Real Life Science Fiction

Posted on Tue, 06 Feb 2018 at 05:59 PM

Earlier today SpaceX launched their first Falcon-Heavy Rocket with Elon's personal Tesla onboard. All in all the launch went really well, and congrats to everyone at SpaceX for making it possible 🎉. There was a lot of amazing technological development and hard-core engineering that had to happen to make all of it possible, and it was amazing to watch, but one part in particular felt surreal.

Falcon Heavy is an absolutely huge rocket. According to SpaceX:

Only the Saturn V moon rocket, last flown in 1973, delivered more payload to orbit.

For me though, the real crowning moment, the minute everything stopped being real and starting being Science Fiction was when the first stage boosters came back down, and landed in perfect sync; it felt like complete magic.

Most days we're trapped in the real world, but things like today's landing are so awesome that, for a second, it can feel like we're living in a Fantasy or Sci-Fi universe. While I don't really approve of SpaceX's corporate practices, they do truly amazing and fantastic work, and the people there are top notch. I can't wait for the next launch.

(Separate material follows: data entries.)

(* ===== verification/Reopen.v ===== *)
(** * An updated file is opened again

    What [incrementalUpdate] returns, opened as [PDFDocument] and [XRef] do:
    [startXRef] finds the section of the update, [readXRef] reads its entries,
    and these lead to the objects that were written, while the original data
    stays as it was. *)
From stdpp Require Import gmap.
From S2P Require Import Prelude JsBits ByteStream DecodeStream Ascii85 Predictor Primitives Crypto CryptoSpec CryptoLegacy.
From S2P Require Import Lexer LexerSpec Parser ParserSpec Writer Numerals WriterSpec Xref RoundTrip XrefTable Document Update UpdateSpec Md5.
Local Open Scope js_scope.

#[local] Opaque padStart int_text.

(** ** The objects of the update *)

Section Objects.
Context (fetch : Z -> Z -> bool -> res value) (random : nat -> list Z)
  (deflate : list Z -> option (list Z)) (file : list Z) (fuel : nat).
Context (encrypt : option (Z -> Z -> CipherTransform)) (encrypt_ref : option (Z * Z))
  (tr : option CipherClass).
(* ===== verification/Highlight.v ===== *)
(** * The data of the highlight page

    The functions of web/highlight.mjs that compute: the parameters of the
    page, the boxes in the answer of the boxes route, the scale of the page and
    the rectangles that are drawn over it.  The page itself, with its events,
    is in HighlightPage. *)
From Stdlib Require Import SpecFloat.
From S2P Require Import Prelude Primitives Number64 Viewport.
Local Open Scope js_scope.

(** ** JSON *)

(** What [response.json()] gives; the keys of an object are all different. *)
Inductive json :=
| JNull
| JBool (b : bool)
| JNum (x : float)
| JStr (s : jstr)
| JArr (l : list json)
| JObj (fields : list (jstr * json)).

(** [v?.key], for keys that only objects of the answer have. *)
Definition prop (v : json) (key : string) : option json :=
  match v with JObj fields => map_get fields (js key) | _ => None end.

Definition truthy_json (v : json) : bool :=
  match v with
  | JNull => false
  | JBool b => b
  | JNum x => truthy_num x
  | JStr s => match s with [] => false | _ => true end
  | JArr _ | JObj _ => true
  end.

(** An object with a [toString] of its own cannot be made a string: a value of
    JSON is no function.  An array joins the strings of its elements. *)
Definition shadows_toString (fields : list (jstr * json)) : bool :=
  bool_decide (is_Some (map_get fields (js "toString"))).
Fixpoint no_string (v : json) : bool :=
  match v with
  | JArr l => existsb no_string l
  | JObj fields => shadows_toString fields
  | _ => false
  end.
Definition no_primitive : exn := TypeError "Cannot convert object to primitive value".

(** The number of the string an element of an array stands for in the string of
    the array: an empty string for [null], no number for a boolean, an object or
    several elements. *)
Fixpoint element_number (v : json) : float :=
  match v with
  | JNull | JNum (S754_zero _) => S754_zero false
  | JNum x => x
  | JStr s => string_to_number s
  | JArr [] => S754_zero false
  | JArr [v] => element_number v
  | JBool _ | JArr _ | JObj _ => S754_nan
  end.

(** [Number(v)] *)
Definition Number (v : option json) : res float :=
  match v with
  | None => Ok S754_nan
  | Some JNull => Ok (S754_zero false)
  | Some (JBool b) => Ok (of_Z (if b then 1 else 0))
  | Some (JNum x) => Ok x
  | Some (JStr s) => Ok (string_to_number s)
  | Some (JArr l) => if no_string (JArr l) then Throw no_primitive else Ok (element_number (JArr l))
  | Some (JObj fields) => if shadows_toString fields then Throw no_primitive else Ok S754_nan
  end.

(** ** Boxes *)

Record Box := mkBox { x0 : float; y0 : float; x1 : float; y1 : float }.

(** The four corners of an entry, [None] for an entry that is none. *)
Definition corners (entry : json) : option (option json * option json * option json * option json) :=
  match entry with
  | JArr (a :: b :: c :: d :: _) => Some (Some a, Some b, Some c, Some d)
  | JArr _ | JObj _ => Some (prop entry "x0", prop entry "y0", prop entry "x1", prop entry "y1")
  | _ => None
  end.

Definition half : float := lit 1 2.

(** A box of numbers that is at least half a unit wide and high. *)
Definition accept (b : Box) : bool :=
  forallb isFinite [x0 b; y0 b; x1 b; y1 b] &&
  negb (flt (math_abs (fsub (x1 b) (x0 b))) half || flt (math_abs (fsub (y1 b) (y0 b))) half).

(** The callback of [raw.flatMap]. *)
Definition box_of (entry : json) : res (list Box) :=
  match corners entry with
  | None => Ok []
  | Some (a, b, c, d) =>
      match Number a, Number b, Number c, Number d with
      | Ok x0, Ok y0, Ok x1, Ok y1 =>
          let box := mkBox x0 y0 x1 y1 in Ok (if accept box then [box] else [])
      | Throw e, _, _, _ | _, Throw e, _, _ | _, _, Throw e, _ | _, _, _, Throw e => Throw e
      | _, _, _, _ => OutOfFuel
      end
  end.

Fixpoint flatMap {A B} (f : A -> res (list B)) (l : list A) : res (list B) :=
  match l with
  | [] => Ok []
  | x :: l =>
      match f x with
      | Ok y => match flatMap f l with Ok ys => Ok (y ++ ys) | r => r end
      | r => r
      end
  end.

(** The entries of an answer, in whatever envelope. *)
Definition raw_boxes (payload : json) : list json :=
  match payload with
  | JArr l => l
  | _ =>
      match prop payload "boxes" with
      | Some (JArr l) => l
      | _ => match prop payload "rects" with Some (JArr l) => l | _ => [] end
      end
  end.

(** [payload && !Array.isArray(payload) && payload.section ? ... : null] *)
Definition section_of (payload : json) : option json :=
  match prop payload "section" with
  | Some v => if truthy_json v then Some v else None
  | None => None
  end.

Definition normalizeBoxes (payload : json) : res (list Box * option json) :=
  match flatMap box_of (raw_boxes payload) with
  | Ok boxes => Ok (boxes, section_of payload)
  | Throw e => Throw e
  | OutOfFuel => OutOfFuel
  end.

(** ** Parameters *)

(** [(parameters.get('source') ?? '').trim()] *)
Definition parameter (value : option jstr) : jstr := trim (default [] value).

(** [requestedPage] and [pageNumber] *)
Definition page_number (value : option jstr) : float :=
  let requestedPage := parse_int (default (js "1") value) in
  if isFinite requestedPage && flt (of_Z 0) requestedPage then requestedPage else of_Z 1.

(** The line under the title: the title of the section, [None] for none. *)
Definition section_title (section : option json) : option jstr :=
  match section with
  | Some v =>
      match prop v "title" with
      | Some (JStr s) => match trim s with [] => None | s => Some s end
      | _ => None
      end
  | None => None
  end.

(** ** The size of the page *)

Definition MIN_SCALE : float := lit 4 10.
Definition MAX_SCALE : float := of_Z 2.
Definition STAGE_GUTTER : float := of_Z 2.

Definition fit_scale (stageWidth pageWidth : float) : float :=
  let usable := math_max (fsub stageWidth STAGE_GUTTER) (of_Z 240) in
  math_min MAX_SCALE (math_max MIN_SCALE (fdiv usable pageWidth)).

Definition fitViewport (page : PageInfo) (stageWidth : float) : res PageViewport :=
  match getViewport page (of_Z 1) with
  | Ok unscaled => getViewport page (fit_scale stageWidth (width unscaled))
  | r => r
  end.

(** ** The rectangles *)

Record Rect := mkRect { left : float; top : float; r_width : float; r_height : float }.

(** The turn of the loop on a box: no rectangle when it is too small to see. *)
Definition rect_of (viewport : PageViewport) (box : Box) : option Rect :=
  let '(left0, top0) := convertToViewportPoint viewport (x0 box) (y0 box) in
  let '(left1, top1) := convertToViewportPoint viewport (x1 box) (y1 box) in
  let width := math_abs (fsub left1 left0) in
  let height := math_abs (fsub top1 top0) in
  if flt width half || flt height half then None
  else Some (mkRect (math_min left0 left1) (math_min top0 top1) width height).

(** The children [drawHighlights] leaves in the overlay. *)
Definition highlight_rects (viewport : option PageViewport) (boxes : list Box) : list Rect :=
  match viewport with
  | Some viewport => omap (rect_of viewport) boxes
  | None => []
  end.

Definition num (n : Z) : json := JNum (of_Z n).

(** An array, an object with numbers in text, one too thin, one that is no
    box; the section without a title.  Then the page at the width of a phone,
    and the rectangle of the first box on it. *)
Definition sample_answer : json :=
  JObj [(js "section", JObj [(js "title", JStr (js "  Methods "))]);
        (js "boxes", JArr [JArr [num 72; num 700; num 540; num 712];
          JObj [(js "x0", JStr (js " 72")); (js "y0", num 680); (js "x1", JStr (js "1e2")); (js "y1", JArr [num 692])];
          JArr [num 72; num 660; num 540; num 660]; JStr (js "x"); JArr [num 1]])].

The Web as a Social Network

Posted on Fri, 02 Feb 2018 at 12:12 PM

Brent Simmons on

Twitter and Facebook are convenient, sure, but so are fossil fuels, and the cost was similarly unknown for a long time. But now we have some idea just how bad these things are for the world....

[With Micro.Blog] your posts are just a normal, everyday part of the open web. At this writing, mine appear on — but it’s on my to-do list to have those appear on my main blog (this blog) instead. (Probably won’t happen until after I ship the app I’m currently working on.)

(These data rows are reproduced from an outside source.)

(* ===== verification/RenderTask.v ===== *)
(** * Rendering a page

    [PDFPageProxy.render] and [InternalRenderTask] of pdf.mjs: a page whose list
    of operations comes in chunks is drawn on a canvas in slices, one an
    animation frame, and a drawing can be cancelled at any time.  The state is
    what the objects hold, and an [Event] is one callback: a message from the
    worker, a frame, a promise that settles.  Which operations a frame executes
    is the canvas's business; only how far it gets and why it stops is part of
    the event.  Rendering is for display (no printing, no debugger), so the
    states of the page have one key.  The page is not destroyed. *)
From stdpp Require Import gmap.
From S2P Require Import Prelude.
Local Open Scope js_scope.

(** How the promise of a task ended. *)
Inductive Outcome := Resolved | Rejected (error : RenderError)
with RenderError := RenderingCancelledException | OtherError (e : exn).

#[export] Instance Outcome_eq_dec : EqDecision Outcome.
Proof.
  assert (EqDecision exn) by solve_decision. assert (EqDecision RenderError) by solve_decision. solve_decision.
Defined.

Record Task := mkTask {
  canvas : Z;
  t_intent : nat;
  starting : bool;              (** it waits for the page's [displayReadyCapability] *)
  cancelled : bool;
  running : bool;
  graphicsReady : bool;
  graphicsReadyCallback : bool; (** set to [_continueBound] *)
  drawing : bool;               (** between [beginDrawing] and [endDrawing] *)
  operatorListIdx : nat;
  frames : nat;                 (** frames that were asked for *)
  rAF : bool;                   (** [#rAF] holds the last of them *)
  waiting : bool;               (** an object it waits for calls [_continueBound] *)
  failed : bool;                (** [_next] threw, [_cancelBound] is still to be called *)
  outcome : option Outcome
}.

(** The operations of a page for one purpose, and who draws them. *)
Record Intent := mkIntent {
  displayReady : option bool;   (** [displayReadyCapability]: pending, resolved or rejected *)
  operations : nat;             (** [operatorList.argsArray.length] *)
  lastChunk : bool;
  streamReader : bool;
  cancelTimeout : bool;
  renderTasks : list nat
}.

Record Display := mkDisplay {
  canvasInUse : gset Z;
  tasks : list Task;
  intents : list Intent;
  intentState : option nat;     (** the one in [_intentStates] *)
  pendingCleanup : bool
}.

Definition new_Display : Display := mkDisplay ∅ [] [] None false.

Definition set_canvases f d := mkDisplay (f (canvasInUse d)) (tasks d) (intents d) (intentState d) (pendingCleanup d).
Definition set_tasks f d := mkDisplay (canvasInUse d) (f (tasks d)) (intents d) (intentState d) (pendingCleanup d).
Definition set_intents f d := mkDisplay (canvasInUse d) (tasks d) (f (intents d)) (intentState d) (pendingCleanup d).
Definition set_intentState i d := mkDisplay (canvasInUse d) (tasks d) (intents d) i (pendingCleanup d).
Definition set_pendingCleanup b d := mkDisplay (canvasInUse d) (tasks d) (intents d) (intentState d) b.

Definition set_running b t := mkTask (canvas t) (t_intent t) (starting t) (cancelled t) b (graphicsReady t) (graphicsReadyCallback t) (drawing t) (operatorListIdx t) (frames t) (rAF t) (waiting t) (failed t) (outcome t).
Definition set_starting b t := mkTask (canvas t) (t_intent t) b (cancelled t) (running t) (graphicsReady t) (graphicsReadyCallback t) (drawing t) (operatorListIdx t) (frames t) (rAF t) (waiting t) (failed t) (outcome t).
Definition set_callback t := mkTask (canvas t) (t_intent t) (starting t) (cancelled t) (running t) (graphicsReady t) true (drawing t) (operatorListIdx t) (frames t) (rAF t) (waiting t) (failed t) (outcome t).
Definition set_drawing b t := mkTask (canvas t) (t_intent t) (starting t) (cancelled t) (running t) (graphicsReady t) (graphicsReadyCallback t) b (operatorListIdx t) (frames t) (rAF t) (waiting t) (failed t) (outcome t).
Definition set_ready t := mkTask (canvas t) (t_intent t) (starting t) (cancelled t) (running t) true (graphicsReadyCallback t) (drawing t) (operatorListIdx t) (frames t) (rAF t) (waiting t) (failed t) (outcome t).
Definition set_idx n t := mkTask (canvas t) (t_intent t) (starting t) (cancelled t) (running t) (graphicsReady t) (graphicsReadyCallback t) (drawing t) n (frames t) (rAF t) (waiting t) (failed t) (outcome t).
Definition set_frames n b t := mkTask (canvas t) (t_intent t) (starting t) (cancelled t) (running t) (graphicsReady t) (graphicsReadyCallback t) (drawing t) (operatorListIdx t) n b (waiting t) (failed t) (outcome t).
Definition set_waiting b t := mkTask (canvas t) (t_intent t) (starting t) (cancelled t) (running t) (graphicsReady t) (graphicsReadyCallback t) (drawing t) (operatorListIdx t) (frames t) (rAF t) b (failed t) (outcome t).
Definition set_failed b t := mkTask (canvas t) (t_intent t) (starting t) (cancelled t) (running t) (graphicsReady t) (graphicsReadyCallback t) (drawing t) (operatorListIdx t) (frames t) (rAF t) (waiting t) b (outcome t).
Definition set_cancelled t := mkTask (canvas t) (t_intent t) (starting t) true (running t) (graphicsReady t) (graphicsReadyCallback t) (drawing t) (operatorListIdx t) (frames t) (rAF t) (waiting t) (failed t) (outcome t).
Definition set_outcome o t := mkTask (canvas t) (t_intent t) (starting t) (cancelled t) (running t) (graphicsReady t) (graphicsReadyCallback t) (drawing t) (operatorListIdx t) (frames t) (rAF t) (waiting t) (failed t) o.

Definition set_displayReady b i := mkIntent b (operations i) (lastChunk i) (streamReader i) (cancelTimeout i) (renderTasks i).
Definition set_operations n last i := mkIntent (displayReady i) n last (streamReader i) (cancelTimeout i) (renderTasks i).
Definition set_streamReader b i := mkIntent (displayReady i) (operations i) (lastChunk i) b (cancelTimeout i) (renderTasks i).
Definition set_cancelTimeout b i := mkIntent (displayReady i) (operations i) (lastChunk i) (streamReader i) b (renderTasks i).
Definition set_renderTasks l i := mkIntent (displayReady i) (operations i) (lastChunk i) (streamReader i) (cancelTimeout i) l.

(** The object with an index; there is a step of the code only when it is one. *)
Abbreviation D := (M Display).
Definition the_task (t : nat) : D Task := fun d =>
  match tasks d !! t with Some task => (Ok task, d) | None => (OutOfFuel, d) end.
Definition the_intent (i : nat) : D Intent := fun d =>
  match intents d !! i with Some intent => (Ok intent, d) | None => (OutOfFuel, d) end.
Definition on_task (t : nat) (f : Task -> Task) : D unit := modify (set_tasks (alter f t)).
Definition on_intent (i : nat) (f : Intent -> Intent) : D unit := modify (set_intents (alter f i)).

(** ** Ending a task *)

(** [#tryCleanup()] *)
Definition tryCleanup : D unit :=
  d <- get ;;
  if negb (pendingCleanup d) then mret tt
  else
    let busy :=
      match i ← intentState d; intents d !! i with
      | Some intent => negb (bool_decide (renderTasks intent = [])) || negb (lastChunk intent)
      | None => false
      end in
    if busy then mret tt
    else modify (set_intentState None) ;;; modify (set_pendingCleanup false).

(** [_abortOperatorList({ intentState, reason, force })] *)
Definition abortOperatorList (i : nat) (reason : RenderError) (force : bool) : D unit :=
  intent <- the_intent i ;;
  if negb (streamReader intent) then mret tt
  else
    on_intent i (set_cancelTimeout false) ;;;
    if negb force && negb (bool_decide (renderTasks intent = [])) then mret tt
    else if negb force && match reason with RenderingCancelledException => true | OtherError _ => false end then
      on_intent i (set_cancelTimeout true)
    else
      on_intent i (set_streamReader false) ;;;
      d <- get ;;
      (if bool_decide (intentState d = Some i) then modify (set_intentState None) else mret tt) ;;;
      modify (set_pendingCleanup true) ;;;
      tryCleanup.

(** A promise keeps its first outcome. *)
Definition settle (o : Outcome) (task : Task) : Task :=
  match outcome task with Some _ => task | None => set_outcome (Some o) task end.

(** [complete(error)] of [render] *)
Definition complete (t : nat) (error : option RenderError) : D unit :=
  task <- the_task t ;;
  let i := t_intent task in
  on_intent i (fun intent => set_renderTasks (filter (fun t' => t' <> t) (renderTasks intent)) intent) ;;;
  tryCleanup ;;;
  match error with
  | Some e => on_task t (settle (Rejected e)) ;;; abortOperatorList i e false
  | None => on_task t (settle Resolved)
  end.

(** [cancel(error)]; the frame that was asked for last is cancelled. *)
Definition cancel (t : nat) (error : option RenderError) : D unit :=
  task <- the_task t ;;
  on_task t (fun task => set_drawing false (set_cancelled (set_running false task))) ;;;
  (if rAF task then on_task t (set_frames (frames task - 1) false) else mret tt) ;;;
  modify (set_canvases (fun s => s ∖ {[canvas task]})) ;;;
  complete t (Some (default RenderingCancelledException error)).

(** ** Drawing *)

Definition scheduleNext (t : nat) : D unit := on_task t (fun task => set_frames (S (frames task)) true task).

(** [_continue()], without a listener for [onContinue] *)
Definition continue (t : nat) : D unit :=
  task <- the_task t ;;
  on_task t (set_running true) ;;;
  if cancelled task then mret tt else scheduleNext t.

Definition operatorListChanged (t : nat) : D unit :=
  task <- the_task t ;;
  if negb (graphicsReady task) then on_task t set_callback
  else if running task then mret tt
  else continue t.

Definition same_canvas : exn := JsError "Cannot use the same canvas during multiple render() operations.".

(** [begins]: whether the canvas can be drawn on. *)
Definition initializeGraphics (t : nat) (begins : bool) : D unit :=
  task <- the_task t ;;
  if cancelled task then mret tt
  else
    d <- get ;;
    if bool_decide (canvas task ∈ canvasInUse d) then throw same_canvas
    else
      modify (set_canvases (fun s => {[canvas task]} ∪ s)) ;;;
      if begins then
        on_task t (fun task => set_ready (set_idx 0 (set_drawing true task))) ;;;
        if graphicsReadyCallback task then continue t else mret tt
      else throw (JsError "beginDrawing").

(** How far [executeOperatorList] got: the end of the list so far, a pause
    when its time is over, an object that is not there yet, or an exception. *)
Inductive Execution := Reached | Paused (i : nat) | Waits (i : nat) | Raised (e : exn).

(** [_next()] *)
Definition next (t : nat) (r : Execution) : D unit :=
  task <- the_task t ;;
  if cancelled task then mret tt
  else
    intent <- the_intent (t_intent task) ;;
    let stop i := (operatorListIdx task <=? i)%nat && (i <? operations intent)%nat in
    match r with
    | Reached =>
        on_task t (fun task => set_running false (set_idx (operations intent) task)) ;;;
        if lastChunk intent then
          on_task t (set_drawing false) ;;;
          modify (set_canvases (fun s => s ∖ {[canvas task]})) ;;;
          complete t None
        else mret tt
    | Paused i => if stop i then continue t ;;; on_task t (set_idx i) else out_of_fuel
    | Waits i => if stop i then on_task t (fun task => set_waiting true (set_idx i task)) else out_of_fuel
    | Raised e => on_task t (set_failed true)
    end.

(** ** What the client calls *)

Definition new_Task (c : Z) (i : nat) : Task := mkTask c i true false false false false false 0 0 false false false None.
Definition new_Intent : Intent := mkIntent None 0 false true false [].

(** [page.render({ canvas })] *)
Definition render (c : Z) : D nat :=
  modify (set_pendingCleanup false) ;;;
  d <- get ;;
  i <- (match intentState d with
        | Some i => mret i
        | None =>
            let i := length (intents d) in
            modify (set_intents (fun l => l ++ [new_Intent])) ;;;
            modify (set_intentState (Some i)) ;;; mret i
        end) ;;
  on_intent i (set_cancelTimeout false) ;;;
  let t := length (tasks d) in
  modify (set_tasks (fun l => l ++ [new_Task c i])) ;;;
  on_intent i (fun intent => set_renderTasks (renderTasks intent ++ [t]) intent) ;;;
  mret t.

(** ** Events *)

Inductive Event :=
| DisplayReady                            (** the message [StartRenderPage] *)
| Chunk (i : nat) (n : nat) (last : bool) (** operations from the worker *)
| ReadDone (i : nat)
| ReadError (i : nat) (e : exn)
| Timeout (i : nat)                       (** the delay after a cancellation is over *)
| Ready (t : nat) (begins : bool)         (** what a task waited for is there *)
| Refused (t : nat) (e : exn)             (** the optional content fails to come, or is for another intent *)
| Frame (t : nat) (r : Execution)
| Dependency (t : nat)                    (** an object is there *)
| Caught (t : nat) (e : exn).

Fixpoint each (f : nat -> D unit) (l : list nat) : D unit :=
  match l with
  | [] => mret tt
  | t :: l => f t ;;; each f l
  end.

(** The step happens when its condition holds. *)
Definition when {S A} (b : bool) (m : M S A) : M S A := if b then m else out_of_fuel.

(** What [Promise.all(...).then(...).catch(complete)] of [render] calls when the
    display is ready (or reading it failed) and the optional content is there. *)
Definition ready (t : nat) (begins : bool) : D unit :=
  task <- the_task t ;;
  intent <- the_intent (t_intent task) ;;
  match displayReady intent with
  | Some true =>
      when (starting task)
        (on_task t (set_starting false) ;;;
         try_catch (initializeGraphics t begins ;;; operatorListChanged t)
           (fun e => complete t (Some (OtherError e))))
  | Some false =>
      when (starting task)
        (on_task t (set_starting false) ;;; complete t (Some (OtherError (JsError "GetOperatorList"))))
  | None => out_of_fuel
  end.

(** The same when the optional content does not come, which the promise does not
    await the display for, or is for another intent. *)
Definition refused (t : nat) (e : exn) : D unit :=
  task <- the_task t ;;
  when (starting task) (on_task t (set_starting false) ;;; complete t (Some (OtherError e))).

Definition step (e : Event) : D unit :=
  match e with
  | DisplayReady =>
      d <- get ;;
      match intentState d with
      | Some i =>
          on_intent i (fun intent =>
            match displayReady intent with None => set_displayReady (Some true) intent | Some _ => intent end)
      | None => mret tt
      end
  | Chunk i n last =>
      intent <- the_intent i ;;
      when (streamReader intent)
        (on_intent i (fun intent => set_operations (operations intent + n) last intent) ;;;
         each operatorListChanged (renderTasks intent) ;;;
         if last then tryCleanup else mret tt)
  | ReadDone i =>
      intent <- the_intent i ;;
      when (streamReader intent && lastChunk intent) (on_intent i (set_streamReader false))
  | ReadError i e =>
      intent <- the_intent i ;;
      when (streamReader intent)
        (on_intent i (fun intent => set_operations (operations intent) true (set_streamReader false intent)) ;;;
         each operatorListChanged (renderTasks intent) ;;;
         tryCleanup ;;;
         on_intent i (fun intent =>
           match displayReady intent with None => set_displayReady (Some false) intent | Some _ => intent end))
  | Timeout i =>
      intent <- the_intent i ;;
      when (cancelTimeout intent)
        (on_intent i (set_cancelTimeout false) ;;; abortOperatorList i RenderingCancelledException true)
  | Ready t begins => ready t begins
  | Refused t e => refused t e
  | Frame t r =>
      task <- the_task t ;;
      when (0 <? frames task)%nat (on_task t (set_frames (frames task - 1) false) ;;; next t r)
  | Dependency t =>
      task <- the_task t ;;
      when (waiting task) (on_task t (set_waiting false) ;;; continue t)
  | Caught t e =>
      task <- the_task t ;;
      when (failed task) (on_task t (set_failed false) ;;; cancel t (Some (OtherError e)))
  end.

And this is how it used to be, and how it never should have stopped being: my blog is me on the web. I own my blog: I own me.

Here's where I'd normally write something like this:

Brent is right. Blogs and microblogs can and are the future of social networks. They allow you to keep control of your content, and protect you from huge, often nefarious corporate whims...

But any reader of this site will already know my feelings on the Open Web and Social Networking. So this time I've decided to make this post a retrospective on what I've said before, and how my opinions, and the web has changed over the last few years.

The Open Web Series Collection

My first post about the Open Web was from July 2014, when this blog was still in it's infancy. Since then I've basically written about this subject whenever it's come up in the circles I travel in. At first I was just concerned with preserving my site and my thoughts for the future, but over time I morphed into the Open Web loving nerd you see before you today.

How much history is lost by those who live it not writing it down. With the internet, we have the ability (assuming storage is cheap) to preserve everything we ever say, think, write, or post. That's really powerful, and possible accountability and privacy issues aside, its probably the most important use of an invention in the history of man.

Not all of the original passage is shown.